• Eur J Emerg Med · Oct 2015

    In a difficult access scenario, supraglottic airway devices improve success and time to ventilation.

    • Wolfgang A Wetsch, Andreas Schneider, Robert Schier, Oliver Spelten, Martin Hellmich, and Jochen Hinkelbein.
    • aDepartment of Anaesthesiology and Intensive Care Medicine, University Hospital of Cologne bInstitute of Medical Statistics, Informatics and Epidemiology, University of Cologne, Cologne, Germany.
    • Eur J Emerg Med. 2015 Oct 1; 22 (5): 374-6.

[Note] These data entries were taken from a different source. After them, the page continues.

(** What the context does to the outside, in the order it does it. *)
Inductive event : Type :=
| EvNewState (L : handle)                          (* luaL_newstate *)
| EvDoString (at_ : site) (L : handle) (s : string) (rv : Z)
| EvDoFile (L : handle) (filename : string) (err : Z)
| EvInit (watcher : nat) (L : handle)              (* lua_init *)
| EvFinalize (watcher : nat) (L : handle)          (* lua_finalize *)
| EvRestarted (watcher : nat) (L : handle)         (* lua_restarted *)
| EvClose (L : handle).                            (* lua_close *)

(** A file-system notification: a change to [fs_name] inside the directory
    [fs_dir], with the inotify mask of the change. *)
Record fs_event : Type := mkFsEvent {
  fs_dir : string;
  fs_name : string;
  fs_mask : Z
}.

Record World : Type := mkWorld {
  lua_states : gmap handle lua_State;   (* the states that are open *)
  next_state : handle;                  (* what luaL_newstate returns next *)
  os : Env;
  inotify : list fs_event;              (* notifications not yet processed *)
  trace : list event
}.

Definition set_lua_states (m : gmap handle lua_State) (w : World) : World :=
  mkWorld m (next_state w) (os w) (inotify w) (trace w).
Definition set_os (E : Env) (w : World) : World :=
  mkWorld (lua_states w) (next_state w) E (inotify w) (trace w).
Definition set_inotify (q : list fs_event) (w : World) : World :=
  mkWorld (lua_states w) (next_state w) (os w) q (trace w).
Definition log_event (e : event) (w : World) : World :=
  mkWorld (lua_states w) (next_state w) (os w) (inotify w) (trace w ++ [e]).

(** The state behind a handle.  Using a handle that is not open is
    undefined in C; it reads as the empty state here, and writes to it are
    lost. *)
Definition state_of (w : World) (L : handle) : lua_State :=
  default empty_state (lua_states w !! L).

Definition is_open (w : World) (L : handle) : Prop :=
  is_Some (lua_states w !! L).

Definition store_state (L : handle) (S : lua_State) (w : World) : World :=
  set_lua_states (alter (fun _ => S) L (lua_states w)) w.

Definition world_newstate (w : World) : handle * World :=
  let L := next_state w in
  (L, mkWorld (<[L := empty_state]> (lua_states w)) (S L) (os w) (inotify w)
              (trace w ++ [EvNewState L])).

Definition world_close (L : handle) (w : World) : World :=
  log_event (EvClose L) (set_lua_states (delete L (lua_states w)) w).
(** Worker 1 is blocked in [q.get()] on an empty queue. *)
Lemma blocked_step (e : event) (s s' : state) :
  queue s = [] /\ nth_error (workers s) 1 = Some WGet ->
  step http e s = Some s' ->
  queue s' = [] /\ nth_error (workers s') 1 = Some WGet.
Proof.
  intros [Q W] Hstep. destruct e as [i| |]; simpl in Hstep.
  - destruct (nth_error (workers s) i) as [w|] eqn:Hw; [|discriminate].
    assert (Hi : i <> 1 \/ w = WGet).
    { destruct (Nat.eq_dec i 1) as [->|]; [right; congruence | now left]. }
    destruct w; simpl in Hstep; rewrite ?Q in Hstep; try discriminate;
      (destruct Hi as [Hi | Hi]; [|discriminate Hi]);
      [ | destruct (stop_event s) | | | destruct (unfinished s)];
      injection Hstep as <-; cbn [queue workers set_workers]; rewrite ?Q;
      (split; [reflexivity|]); rewrite nth_error_set_nth_neq by auto; exact W.
  - unfold coordinator_step in Hstep.
    destruct (coordinator s); [destruct (unfinished s)| |destruct (stop_event s)| |];
      try discriminate; injection Hstep as <-; simpl; auto.
  - unfold stop_click in Hstep. destruct (stopButton s); [|discriminate].
    injection Hstep as <-. simpl. auto.
Qed.

(** X7: a worker can be left behind.  With two or more workers and at
    least one target there is an interleaving without Stop in which the
    run ends with [Status: Complete] while worker 1 has passed both loop
    tests and is blocked in [q.get()] on the emptied queue; nothing that
    happens afterwards lets that thread go on or end. *)
Theorem worker_left_blocked :
  forall (targets : list string) (n : nat) (out : string),
    targets <> [] ->
    exists sch s,
      no_stop sch = true
      /\ exec http sch (pool_start out targets (S (S n))) = Some s
      /\ coordinator s = CDone
      /\ statusLabel s = "Status: Complete"
      /\ checked_count s = length targets
      /\ forall sch' s',
           exec http sch' s = Some s' ->
           nth_error (workers s') 1 = Some WGet /\ step http (EvWorker 1) s' = None.
Proof.
  intros targets n out Hne. destruct targets as [|u q]; [contradiction|].
  destruct (drain_alone_exec http (u :: q) [] 0 (length (u :: q))
              (WGet :: repeat WHead n) out
              ("Checking: 0 / " +++ Str.of_nat (length (u :: q))) [])
    as (rs' & c' & lab' & pr' & H).
  exists ([EvWorker 1; EvWorker 1] ++ drain_alone (u :: q)
          ++ [EvCoordinator; EvCoordinator; EvCoordinator; EvCoordinator]).
  exists (mkState [] 0 rs' c' (length (u :: q)) false false
            (WHead :: WGet :: repeat WHead n) CDone
            ((out +++ build_report rs') +++ Str.nl +++ "[*] All checks complete.")
            "Status: Complete" pr').
  assert (Hrun : exec http
                   ([EvWorker 1; EvWorker 1] ++ drain_alone (u :: q)
                    ++ [EvCoordinator; EvCoordinator; EvCoordinator; EvCoordinator])
                   (pool_start out (u :: q) (S (S n)))
                 = Some (mkState [] 0 rs' c' (length (u :: q)) false false
                           (WHead :: WGet :: repeat WHead n) CDone
                           ((out +++ build_report rs') +++ Str.nl +++ "[*] All checks complete.")
                           "Status: Complete" pr')).
  { rewrite exec_app. unfold pool_start.
    cbn [repeat exec step worker_step nth_error set_workers set_nth
         queue unfinished results checked_count total_urls stop_event stopButton
         workers coordinator outputArea statusLabel probed].
    unfold set_workers.
    cbn [queue unfinished results checked_count total_urls stop_event stopButton
         workers coordinator outputArea statusLabel probed].
    rewrite exec_app, H. reflexivity. }
  split; [|split; [exact Hrun|]].
  - unfold no_stop. rewrite !forallb_app. fold (no_stop (drain_alone (u :: q))).
    now rewrite drain_alone_no_stop.
  - split; [reflexivity|]. split; [reflexivity|]. split.
    + pose proof (pool_inv_exec http (u :: q) out (S (S n)) _ _ Hrun) as Inv.
      destruct (pool_joined (u :: q) _ Inv) as (_ & _ & Hc & _); [discriminate|].
      exact Hc.
    + intros sch' s' Hex.
      assert (B : queue s' = [] /\ nth_error (workers s') 1 = Some WGet).
      { eapply (exec_invariant http (fun _ => true)
                  (fun x => queue x = [] /\ nth_error (workers x) 1 = Some WGet)
                  (fun e s0 s1 _ => blocked_step e s0 s1) sch');
          [apply forallb_any | | exact Hex]. split; reflexivity. }
      destruct B as [Q W]. split; [exact W|].
      unfold step. rewrite W. cbn [worker_step]. now rewrite Q.
Qed.

Lemma flat_map_single {A B : Type} (f : A -> B) (l : list A) :
  flat_map (fun x => [f x]) l = map f l.
Proof. induction l as [|x l IH]; simpl; [reflexivity | now rewrite IH]. Qed.
(** * Battery file-format conversion: csv_to_parquet.py and npy_to_parquet.py

    A shallow embedding of the two conversion scripts.  Both are
    straight-line module-level programs: they read the parsed command
    line, walk a directory tree with [Path.glob], load files through
    pandas or numpy, write Parquet files and print a summary.

    The embedding keeps
    - the file tree as a value ([node]), read and written through the
      pathlib operations the scripts call;
    - the module-level variables of each script as a record;
    - exceptions as a result type, the state surviving a raise (what was
      written before the raise stays written);
    - a log of the file-system and library calls, in call order;
    - pandas, numpy and the Parquet writer as an interface ([Libs]):
      the scripts only pass values to them and branch on whether they
      raise.

    Paths compare and match as on a POSIX system (case matters).  A
    string is a sequence of characters, each with a code below 256;
    names and patterns with other characters, symbolic links and
    permissions are not modelled.  The [tqdm] progress bars only
    display; they are left out. *)

From Stdlib Require Import ZArith Ascii String Sorted Permutation.
From stdpp Require Import base option list sorting strings pretty gmap.

Local Open Scope Z_scope.
Local Open Scope string_scope.
Local Open Scope list_scope.

(** ** Strings and paths *)

(** [str.startswith]. *)
Definition startswith (p s : string) : bool := String.prefix p s.

(** [str.rfind] for one character: index of its last occurrence. *)
Fixpoint rfind (c : ascii) (s : string) : option nat :=
  match s with
  | EmptyString => None
  | String a s' =>
      match rfind c s' with
      | Some i => Some (S i)
      | None => if Ascii.eqb a c then Some 0%nat else None
      end
  end.

(** [str.replace(old, new)] for single characters. *)
Fixpoint replace (old new : ascii) (s : string) : string :=
  match s with
  | EmptyString => EmptyString
  | String a s' => String (if Ascii.eqb a old then new else a) (replace old new s')
  end.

    AbstractThe success of tracheal intubation (TI) is unacceptably low in unconventional positions. Supraglottic airway devices (SAD) have become an important alternative. An airway manikin was placed in a car, simulating an entrapped motor vehicle accident victim. The rescuer only had access through the driver's door. Participants were (n = 25) anaesthesiologists with experience in prehospital emergency medicine. They attempted to secure the airway by TI or an SAD (Ambu AuraOnce, iGel, laryngeal tube) in a random sequence. Performance was compared using the Wilcoxon signed-rank test. P values less than 0.05 were considered statistically significant. Fastest effective ventilation was achieved with iGel (11.5 ± 6.9 s, P < 0.001), followed by a laryngeal mask (15.1 ± 5.6 s, P < 0.001) and a laryngeal tube (17.6 ± 5.3 s, P < 0.001); TI was the slowest (42.8 ± 23.9 s, comparator). iGel (P < 0.001) and laryngeal mask (P = 0.01) also significantly outperformed the laryngeal tube. First ventilation was achieved significantly faster with SADs compared with TI. Success rates were also higher when using SADs.